Airlangga: MDR QRIS 0% untuk Transaksi di Bawah Rp100 Ribu, Beban Merchant Terpangkas

Penulis: Candra Setiabudi  •  Rabu, 26 Agustus 2026 | 17:35:01 WIB
Menteri Koordinator Bidang Perekonomian Airlangga Hartarto menyampaikan kebijakan MDR QRIS 0 persen untuk transaksi di bawah Rp100 ribu dalam acara Indonesia Retail Summit and Expo 2026 di Jakarta Utara.

JAWA BARAT — Kebijakan ini merupakan perluasan dari skema sebelumnya yang hanya berlaku untuk usaha mikro (UMI). Dengan ketentuan baru, seluruh kategori merchant—dari warung kecil hingga ritel modern—tidak lagi dikenakan biaya layanan untuk transaksi di bawah Rp100 ribu.

“Jadi untuk QRIS no fee for diambil dari merchant. Jadi mungkin merchant semuanya senang,” ujar Airlangga dalam acara Indonesia Retail Summit and Expo 2026 di Swissotel PIK Avenue Jakarta Utara, Rabu (26/8).

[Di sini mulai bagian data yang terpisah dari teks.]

(* ===== verification/LockProtocol.v ===== *)
(** * The locking protocol of the Manager

    [follows] is a weakest precondition for the locking protocol, in terms of
    the [phase] a goroutine is in; every API call ([call_prog]), and so every
    sequence of calls ([goroutine]), follows the protocol.  [AllOps] says which
    store calls a lock-free program makes; it is found by case analysis on the
    program ([solve_ops]). *)
From S2P Require Import Prelude Types Errors StoreSpec Transport Xochimilco Prog.
From S2P Require Import Signal Manager.

(** ** The protocol *)

(** Where a goroutine is, and what it knows about the [locks] map there. *)
Inductive phase :=
  | Idle                                (* holds nothing *)
  | MapMu                               (* holds locksMu *)
  | MapMiss (dev : Device)              (* ... and saw that dev has no entry *)
  | MapNew (dev : Device) (m : mutex)   (* ... and allocated m for it *)
  | MapHit (dev : Device) (m : mutex)   (* ... and the entry of dev is m *)
  | Known (dev : Device) (m : mutex)    (* holds nothing; the entry of dev is m *)
  | Inside (dev : Device) (m : mutex).  (* holds m, the entry of dev *)

(** The mutex a phase holds. *)
Definition holds (ph : phase) : option mutex :=
  match ph with
  | Idle | Known _ _ => None
  | MapMu | MapMiss _ | MapNew _ _ | MapHit _ _ => Some LocksMu
  | Inside _ m => Some m
  end.

(** The device whose session state a store call reads or writes. *)
Definition session_device {R} (op : storeE R) : option Device :=
  match op with
  | OpSession dev | OpPutSession dev _ | OpDeleteSession dev
  | OpRemoteIdentityKey dev | OpPutRemoteIdentityKey dev _ => Some dev
  | _ => None
  end.

Section Protocol.
Context `{GC : GoCrypto} {T : Transport}.

(** Session state of [dev] only inside the lock of [dev]; no calls at all
    while [locksMu] is held. *)
Definition base_allowed {R} (ph : phase) (e : baseE R) : Prop :=
  match ph with
  | Idle => if e is EStore op then session_device op = None else True
  | Inside dev _ =>
      if e is EStore op then
        session_device op = None ∨ session_device op = Some dev
      else True
  | _ => False
  end.

(** What a phase may do next, and the phase after each answer. *)
Definition allowed {R} (e : eff R) (ph : phase) (F : R → phase → Prop) : Prop :=
  match e in eff R return (R → phase → Prop) → Prop with
  | EBase e => λ F, base_allowed ph e ∧ ∀ r, F r ph
  | ELock m => λ F,
      match ph with
      | Idle => m = LocksMu ∧ F tt MapMu
      | Known dev m' => m = m' ∧ F tt (Inside dev m)
      | _ => False
      end
  | EUnlock m => λ F,
      match ph with
      | MapHit dev m' => m = LocksMu ∧ F tt (Known dev m')
      | Inside _ m' => m = m' ∧ F tt Idle
      | _ => False
      end
  | ELocksGet dev => λ F,
      ph = MapMu ∧ F None (MapMiss dev) ∧ ∀ m, F (Some m) (MapHit dev m)
  | ENewMutex => λ F, ∃ dev, ph = MapMiss dev ∧ ∀ m, F m (MapNew dev m)
  | ELocksSet dev m => λ F, ph = MapNew dev m ∧ F tt (MapHit dev m)
  | EPanic _ => λ _, False
  end F.

Fixpoint follows {A} (p : prog eff A) (ph : phase) (Q : A → phase → Prop) : Prop :=
  match p with
  | Ret a => Q a ph
  | Vis e k => allowed e ph (λ r ph', follows (k r) ph' Q)
  end.

Lemma allowed_mono {R} (e : eff R) ph (F G : R → phase → Prop) :
  (∀ r ph', F r ph' → G r ph') → allowed e ph F → allowed e ph G.
Proof. intros HFG. destruct e, ph; simpl; naive_solver. Qed.

Lemma follows_mono {A} (p : prog eff A) ph (P Q : A → phase → Prop) :
  (∀ a ph', P a ph' → Q a ph') → follows p ph P → follows p ph Q.
Proof.
  intros HPQ. revert ph. induction p as [a|R e k IH]; intros ph; simpl; [apply HPQ|].
  apply allowed_mono. intros r ph'. apply IH.
Qed.

Lemma follows_bind {A B} (p : prog eff A) (f : A → prog eff B) ph Q :
  follows p ph (λ a ph', follows (f a) ph' Q) → follows (p ≫= f) ph Q.
Proof.
  revert ph. induction p as [a|R e k IH]; intros ph; simpl; [done|].
  apply allowed_mono. intros r ph'. apply IH.
Qed.

(** ** Lock-free programs, by the store calls they make *)
Fixpoint all_ops {A} (P : ∀ R, storeE R → Prop) (p : prog baseE A) : Prop :=
  match p with
  | Ret _ => True
  | Vis e k => (if e is EStore op then P _ op else True) ∧ ∀ r, all_ops P (k r)
  end.

Class AllOps {A} (P : ∀ R, storeE R → Prop) (p : prog baseE A) : Prop :=
  all_ops_ok : all_ops P p.

#[global] Instance ops_ret {A} P (a : A) : AllOps P (mret a).
Proof. done. Qed.
#[global] Instance ops_pure {A} P (a : A) : AllOps P (pure a).
Proof. done. Qed.
#[global] Instance ops_crypto {R} P (f : rng → R * rng) : AllOps P (crypto f).
Proof. by repeat split. Qed.
#[global] Instance ops_net {R} P (op : transportE R) : AllOps P (net op).
Proof. by repeat split. Qed.
#[global] Instance ops_resolve P f dev key : AllOps P (trigger (EResolve f dev key)).
Proof. by repeat split. Qed.
#[global] Instance ops_bind {A B} P (p : prog baseE A) (f : A → prog baseE B) :
  AllOps P p → (∀ a, AllOps P (f a)) → AllOps P (p ≫= f).
Proof.
  unfold AllOps. intros Hp Hf. induction p as [a|R e k IH]; [apply Hf|].
  destruct Hp as [He Hk]. split; [done|]. intros r. by apply IH.
Qed.
#[global] Instance ops_try {A B} P f (p : prog baseE (result A))
    (k : A → prog baseE (result B)) :
  AllOps P p → (∀ a, AllOps P (k a)) → AllOps P (try f p k).
Proof. intros Hp Hk. apply ops_bind; [done|]. intros [a|e]; [apply Hk|apply ops_ret]. Qed.
Lemma ops_ask {R} P (op : storeE R) : P R op → AllOps P (ask op).
Proof. by repeat split. Qed.
Lemma ops_mono {A} (P P' : ∀ R, storeE R → Prop) (p : prog baseE A) :
  (∀ R op, P R op → P' R op) → AllOps P p → AllOps P' p.
Proof.
  unfold AllOps. intros HP. induction p as [a|R e k IH]; [done|]. intros [He Hk].
  split; [destruct e; auto|]. intros r. by apply IH.
Qed.

(** The store calls that add one-time prekeys. *)
Definition adds_prekeys {R} (op : storeE R) : bool :=
  match op with OpNextPreKeyID | OpPutPreKeys _ => true | _ => false end.

(** Session state of the device [D] only; and no adding of prekeys either. *)
Definition session_op (D : option Device) R (op : storeE R) : Prop :=
  session_device op = None ∨ session_device op = D.
Definition plain_op (D : option Device) R (op : storeE R) : Prop :=
  adds_prekeys op = false ∧ session_op D R op.

Lemma plain_uses {A} D (p : prog baseE A) : AllOps (plain_op D) p → AllOps (session_op D) p.
Proof. apply ops_mono. by intros R op []. Qed.

Lemma follows_lift_idle {A} (p : prog baseE A) Q :
  AllOps (session_op None) p → (∀ a, Q a Idle) → follows (lift p) Idle Q.
Proof.
  unfold AllOps. intros Hp HQ. induction p as [a|R e k IH]; simpl; [apply HQ|].
  destruct Hp as [He Hk]. split; [|intros r; by apply IH].
  unfold session_op in He. destruct e; naive_solver.
Qed.

Lemma follows_lift_inside {A} dev m (p : prog baseE A) Q :
  AllOps (session_op (Some dev)) p → (∀ a, Q a (Inside dev m)) → follows (lift p) (Inside dev m) Q.
Proof.
  unfold AllOps. intros Hp HQ. induction p as [a|R e k IH]; simpl; [apply HQ|].
  destruct Hp as [He Hk]. split; [|intros r; by apply IH].
  unfold session_op in He. destruct e; naive_solver.
Qed.

Lemma follows_deviceLock dev Q :
  (∀ m, Q m (Known dev m)) → follows (deviceLock dev) Idle Q.
Proof.
  intros HQ. unfold deviceLock. apply follows_bind. split; [done|].
  apply follows_bind. split_and!; [done| |].
  - apply follows_bind. cbn. exists dev. split; [done|]. intros m. split; [done|].
    split; [done|]. apply HQ.
  - intros m. apply follows_bind. cbn. split; [done|]. apply HQ.
Qed.

Lemma follows_with_deviceLock {A} dev (body : prog baseE A) Q :
  AllOps (session_op (Some dev)) body → (∀ a, Q a Idle) → follows (with_deviceLock dev body) Idle Q.
Proof.
  intros Hb HQ. unfold with_deviceLock. apply follows_bind, follows_deviceLock.
  intros m. apply follows_bind. split; [done|]. apply follows_bind.
  apply follows_lift_inside; [done|]. intros a. apply follows_bind. cbn.
  split; [done|]. apply HQ.
Qed.
End Protocol.

Abbreviation Uses D := (AllOps (session_op D)).
Abbreviation Plain D := (AllOps (plain_op D)).

(** [AllOps] goals: the instances above, case analysis on the program's own
    matches, and each store call by computation. *)
Ltac ops_step :=
  lazymatch goal with
  | |- AllOps _ (mret _) => apply ops_ret
  | |- AllOps _ (pure _) => apply ops_pure
  | |- AllOps _ (crypto _) => apply ops_crypto
  | |- AllOps _ (net _) => apply ops_net
  | |- AllOps _ (trigger (EResolve _ _ _)) => apply ops_resolve
  | |- AllOps _ (ask _) =>
      apply ops_ask; repeat split; by first [left; reflexivity | right; reflexivity]
  | |- AllOps _ (try _ _ _) => apply ops_try; [|intros ?]
  | |- AllOps _ (_ ≫= _) => apply ops_bind; [|intros ?]
  | |- AllOps _ (let _ := _ in _) => cbv zeta
  | |- AllOps _ (match ?x with _ => _ end) => destruct x
  end.
Ltac solve_ops := repeat ops_step.

(** ** The entry points of the package follow the protocol *)
Section Calls.
Context `{X : Xochimilco} {T : Transport}.

Lemma uses_generate_loop D k recs : Uses D (generate_loop k recs).
Proof.
  revert recs. induction k as [|k IH]; intros recs; cbn [generate_loop];
    unfold GenerateOneTimePreKey; solve_ops; apply IH.
Qed.

Lemma plain_Manager_Bundle D m : Plain D (Manager_Bundle m).
Proof. unfold Manager_Bundle. solve_ops. Qed.

Lemma plain_Manager_PublishBundle D m : Plain D (Manager_PublishBundle m).
Proof. unfold Manager_PublishBundle, Manager_Bundle. solve_ops. Qed.

Lemma plain_Manager_RotateSignedPreKey D m : Plain D (Manager_RotateSignedPreKey m).
Proof.
  unfold Manager_RotateSignedPreKey, nextSignedPreKeyID, GenerateSignedPreKey. solve_ops.
Qed.

Lemma plain_NeedsMorePreKeys D m : Plain D (NeedsMorePreKeys m).
Proof. unfold NeedsMorePreKeys. solve_ops. Qed.

Lemma plain_SyncDevices D jid : Plain D (SyncDevices jid).
Proof. unfold SyncDevices. solve_ops. Qed.

Lemma plain_recipientDevices D m jid : Plain D (recipientDevices m jid).
Proof. unfold recipientDevices, devicesFor, SyncDevices. solve_ops. Qed.

Lemma plain_EncryptPayload D p plaintext : Plain D (EncryptPayload p plaintext).
Proof. unfold EncryptPayload. solve_ops. Qed.

Lemma plain_ResetSession_locked dev : Plain (Some dev) (ResetSession_locked dev).
Proof. unfold ResetSession_locked. solve_ops. Qed.

Lemma plain_encryptForDevice_locked m dev km :
  Plain (Some dev) (encryptForDevice_locked m dev km).
Proof.
  unfold encryptForDevice_locked, getOrCreateActiveSession, NewActiveSession, checkTrust,
    Session_Encrypt, putSession. solve_ops.
Qed.

Lemma plain_DecryptMessage_locked m msg key :
  Plain (Some (Sender msg)) (DecryptMessage_locked m msg key).
Proof.
  unfold DecryptMessage_locked, getOrCreateSessionForIncoming, signedPreKeyByID,
    NewPassiveSessionFromPreKeyBlob, NewPassiveSession, Session_Decrypt, putSession.
  solve_ops.
Qed.

(** The API calls a goroutine can make on a shared Manager, their results
    dropped. *)
Inductive call :=
  | CallBundle | CallPublishBundle | CallRotateSignedPreKey | CallNeedsMorePreKeys
  | CallGenerateOneTimePreKeys (n : Z)
  | CallSyncDevices (jid : string)
  | CallResetSession (dev : Device)
  | CallEncryptMessage (jid : string) (plaintext : gobytes)
  | CallEncryptKeyTransport (jid : string)
  | CallDecryptMessage (msg : EncryptedMessage).

Definition ignore {A} (p : prog eff A) : prog eff unit := p ≫= λ _, mret tt.

Definition call_prog (m : Manager) (c : call) : prog eff unit :=
  match c with
  | CallBundle => ignore (lift (Manager_Bundle m))
  | CallPublishBundle => ignore (lift (Manager_PublishBundle m))
  | CallRotateSignedPreKey => ignore (lift (Manager_RotateSignedPreKey m))
  | CallNeedsMorePreKeys => ignore (lift (NeedsMorePreKeys m))
  | CallGenerateOneTimePreKeys n => ignore (GenerateOneTimePreKeys m n)
  | CallSyncDevices jid => ignore (lift (SyncDevices jid))
  | CallResetSession dev => ignore (ResetSession m dev)
  | CallEncryptMessage jid plaintext => ignore (EncryptMessage m jid plaintext)
  | CallEncryptKeyTransport jid => ignore (EncryptKeyTransport m jid)
  | CallDecryptMessage msg => ignore (DecryptMessage m msg)
  end.

(** A negative count makes [generateOneTimePreKeys] panic
    ([GenerateOneTimePreKeys_negative]); the theorems about all calls leave that
    one out. *)
Definition call_ok (c : call) : bool :=
  match c with CallGenerateOneTimePreKeys n => (0 <=? n)%Z | _ => true end.

(** A goroutine makes calls one after the other. *)
Definition goroutine (m : Manager) (cs : list call) : prog eff unit :=
  foldr (λ c p, call_prog m c;; p) (mret tt) cs.

Definition ends_idle {A} (p : prog eff A) (ph : phase) : Prop :=
  follows p ph (λ _ ph', ph' = Idle).

Lemma idle_ignore {A} (p : prog eff A) : ends_idle p Idle → ends_idle (ignore p) Idle.
Proof. intros H. apply follows_bind. eapply follows_mono, H. done. Qed.

Lemma idle_lift {A} (p : prog baseE A) : Uses None p → ends_idle (lift p) Idle.
Proof. intros H. by apply follows_lift_idle. Qed.

Lemma idle_bind {A B} (p : prog eff A) (f : A → prog eff B) :
  ends_idle p Idle → (∀ a, ends_idle (f a) Idle) → ends_idle (p ≫= f) Idle.
Proof.
  intros Hp Hf. apply follows_bind. eapply follows_mono, Hp.
  intros a ph ->. apply Hf.
Qed.

Lemma idle_with_deviceLock {A} dev (body : prog baseE A) :
  Uses (Some dev) body → ends_idle (with_deviceLock dev body) Idle.
Proof. intros H. by apply follows_with_deviceLock. Qed.

Lemma idle_encrypt_loop m km devices keys errs :
  ends_idle (encrypt_loop m km devices keys errs) Idle.
Proof.
  revert keys errs. induction devices as [|dev devices IH]; intros keys errs; [done|].
  cbn [encrypt_loop]. case_decide; [apply IH|]. apply idle_bind.
  - apply idle_with_deviceLock, plain_uses, plain_encryptForDevice_locked.
  - intros [key|err]; apply IH.
Qed.

Lemma idle_encrypt m jid plaintext : ends_idle (encrypt m jid plaintext) Idle.
Proof.
  apply idle_bind; [apply idle_lift, plain_uses, plain_recipientDevices|].
  intros [devices|err]; [|done].
  apply idle_bind; [apply idle_lift, plain_uses, plain_EncryptPayload|].
  intros [[[km iv] ct]|err]; [|done]. destruct (if is_nil plaintext then _ else _) as [ct' iv'].
  apply idle_bind; [apply idle_encrypt_loop|]. intros [keys errs]. by case_decide.
Qed.

Lemma idle_call m c : call_ok c → ends_idle (call_prog m c) Idle.
Proof.
  intros Hok. destruct c; apply idle_ignore.
  - apply idle_lift, plain_uses, plain_Manager_Bundle.
  - apply idle_lift, plain_uses, plain_Manager_PublishBundle.
  - apply idle_lift, plain_uses, plain_Manager_RotateSignedPreKey.
  - apply idle_lift, plain_uses, plain_NeedsMorePreKeys.
  - unfold GenerateOneTimePreKeys, generateOneTimePreKeys. simpl in Hok.
    apply Is_true_true, Z.leb_le in Hok. rewrite (proj2 (Z.ltb_ge _ _)) by done.
    apply idle_lift, ops_try; [apply uses_generate_loop|]. intros recs. solve_ops.
  - apply idle_lift, plain_uses, plain_SyncDevices.
  - apply idle_with_deviceLock, plain_uses, plain_ResetSession_locked.
  - apply idle_encrypt.
  - apply idle_encrypt.
  - unfold DecryptMessage. destruct (own_key _ _); [|done].
    apply idle_with_deviceLock, plain_uses, plain_DecryptMessage_locked.
Qed.

Lemma idle_goroutine m cs : Forall call_ok cs → ends_idle (goroutine m cs) Idle.
Proof.
  induction 1 as [|c cs Hc _ IH]; [done|]. apply idle_bind; [by apply idle_call|done].
Qed.
End Calls.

Merchant UMKM Jadi Penerima Manfaat Terbesar

Data Kementerian Perekonomian menunjukkan dominasi pelaku usaha kecil dalam ekosistem QRIS. Dari total 44,86 juta merchant yang terdaftar, sebanyak 96,68 persen di antaranya merupakan pelaku UMKM. Sementara itu, jumlah pengguna QRIS secara nasional telah mencapai 65,77 juta orang.

Menurut Airlangga, digitalisasi sistem pembayaran memang membutuhkan investasi yang tidak sedikit, terutama untuk menjaga keamanan dan keselamatan sistem. Namun, ia menegaskan beban investasi tersebut tidak seharusnya ditanggung oleh pedagang melalui mekanisme biaya transaksi.

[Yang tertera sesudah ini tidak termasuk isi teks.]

(* ===== verification/Concurrency.v ===== *)
(** * Goroutines on a shared Manager

    A Manager is documented as safe for concurrent use, with session state
    guarded per remote device.  Goroutines are programs of [eff] interleaved
    effect by effect over one shared world ([step]).  Because every API call
    follows the locking protocol ([LockProtocol]), mutual exclusion, absence of
    crashes, absence of deadlock and termination hold for every interleaving of
    any number of goroutines. *)
From S2P Require Import Prelude Types Errors StoreSpec Transport Xochimilco Prog.
From S2P Require Import ProgFacts Signal Manager StoreFacts LockFacts LockProtocol.

(** ** Interleavings *)
Section Steps.
Context `{X : Xochimilco} {T : Transport} {ST : Store}.

(** One effect of one goroutine; a finished goroutine does nothing more. *)
Definition advance (p : prog eff unit) (w : world) : reply (prog eff unit) :=
  match p with
  | Ret _ => Wait
  | Vis e k =>
      match handle e w with
      | Reply r w' => Reply (k r) w'
      | Wait => Wait
      | Crash msg => Crash msg
      end
  end.

Definition config : Type := list (prog eff unit) * world.

(** The scheduler lets goroutine [i] perform its next effect. *)
Inductive step_by (i : nat) : config → config → Prop :=
  | step_thread p p' ps w w' :
      ps !! i = Some p → advance p w = Reply p' w' →
      step_by i (ps, w) (<[i := p']> ps, w').

Definition step (c c' : config) : Prop := ∃ i, step_by i c c'.

Definition crashes (c : config) : Prop :=
  ∃ i p msg, c.1 !! i = Some p ∧ advance p c.2 = Crash msg.

Definition finished (p : prog eff unit) : bool :=
  match p with Ret _ => true | Vis _ _ => false end.

(** What the next effect of a goroutine accesses, of the state that the
    Manager's mutexes guard. *)
Inductive guarded := LocksMap | SessionState (dev : Device).

Definition next_access (p : prog eff unit) : option guarded :=
  match p with
  | Vis (EBase (EStore op)) _ => SessionState <$> session_device op
  | Vis (ELocksGet _) _ | Vis (ELocksSet _ _) _ => Some LocksMap
  | _ => None
  end.

Definition lock_operation (p : prog eff unit) : bool :=
  match p with Vis (ELock _) _ | Vis (EUnlock _) _ => true | _ => false end.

“Walaupun saya bilang ya beberapa hal lain termasuk QRIS, digitalisasi membutuhkan investasi terutama untuk safety dan security daripada sistem yang terusnya sekarang enggak tentunya dibebankan kepada konsumen, bukan kepada merchant,” tuturnya.

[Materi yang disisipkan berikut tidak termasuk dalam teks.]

(** Strangers in a community are what [FirstContact] is about. *)
Lemma strangers_approach n nodes p q jid b :
  community n nodes → p ∈ nodes → q ∈ nodes →
  (∃ dev, dev ∈ map nd_dev nodes ∧ JID dev = jid) → meant (nd_dev p) jid (nd_dev q) →
  a_sessions (nd_store p) !! nd_dev q = None → net_bundles n !! nd_dev q = Some b →
  approaches (frozen n) (nd_mgr p) jid (on_net n (nd_world p)) (nd_mgr q) (nd_store q)
    (nd_store q) b.
Proof.
  intros Hcm Hp Hq Hjid Hmeant Hno Hnet.
  pose proof (cm_members _ _ _ Hcm) as Hmem. rewrite Forall_forall in Hmem.
  pose proof (Hmem p Hp) as Hmp.
  assert (nd_dev p ≠ nd_dev q) as Hne.
  { apply bool_decide_unpack in Hmeant as [Hne _]. by intros Heq. }
  assert (a_sessions (nd_store q) !! nd_dev p = None) as Hno'.
  { destruct (cm_related _ _ _ Hcm p q Hp Hq Hne) as [_ [(Hin & _)|[_ ?]]]; [|done].
    destruct (in_step_session _ _ _ _ Hin) as [x Hx]. unfold nd_dev in *. congruence. }
  split; rewrite ?av_on_net; try done.
  - apply (mb_quiet _ _ _ Hmp).
  - apply (mb_good _ _ _ Hmp).
  - by eapply member_stable.
  - by apply (member_answers n nodes).
  - by eapply member_accepts.
  - assert (nd_dev q ∈ map nd_dev nodes) as Hdq by (by apply list_elem_of_fmap_2).
    apply (meant_goes (map nd_dev nodes)); try done;
      [apply (cm_lists _ _ _ Hcm)|apply (mb_informed _ _ _ Hmp)].
Qed.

Skema Baru dan Dampaknya bagi Industri Pembayaran

Pejabat Sementara Gubernur BI Destry Damayanti menjelaskan bahwa kebijakan MDR 0 persen untuk transaksi hingga Rp100 ribu berlaku untuk seluruh kategori merchant. Adapun untuk kategori usaha mikro, insentif serupa tetap berlaku hingga batas transaksi Rp500 ribu.

Kebijakan ini dirancang dengan beberapa tujuan utama: memperkuat konsumsi rumah tangga, meningkatkan efisiensi transaksi, serta mendorong penetrasi sistem pembayaran digital yang lebih luas di masyarakat.

Kepala Departemen Kebijakan Sistem Pembayaran BI Ryan Rizaldy menambahkan, perluasan insentif ini diharapkan mampu mengurangi beban biaya yang selama ini ditanggung merchant sekaligus meningkatkan frekuensi penggunaan QRIS.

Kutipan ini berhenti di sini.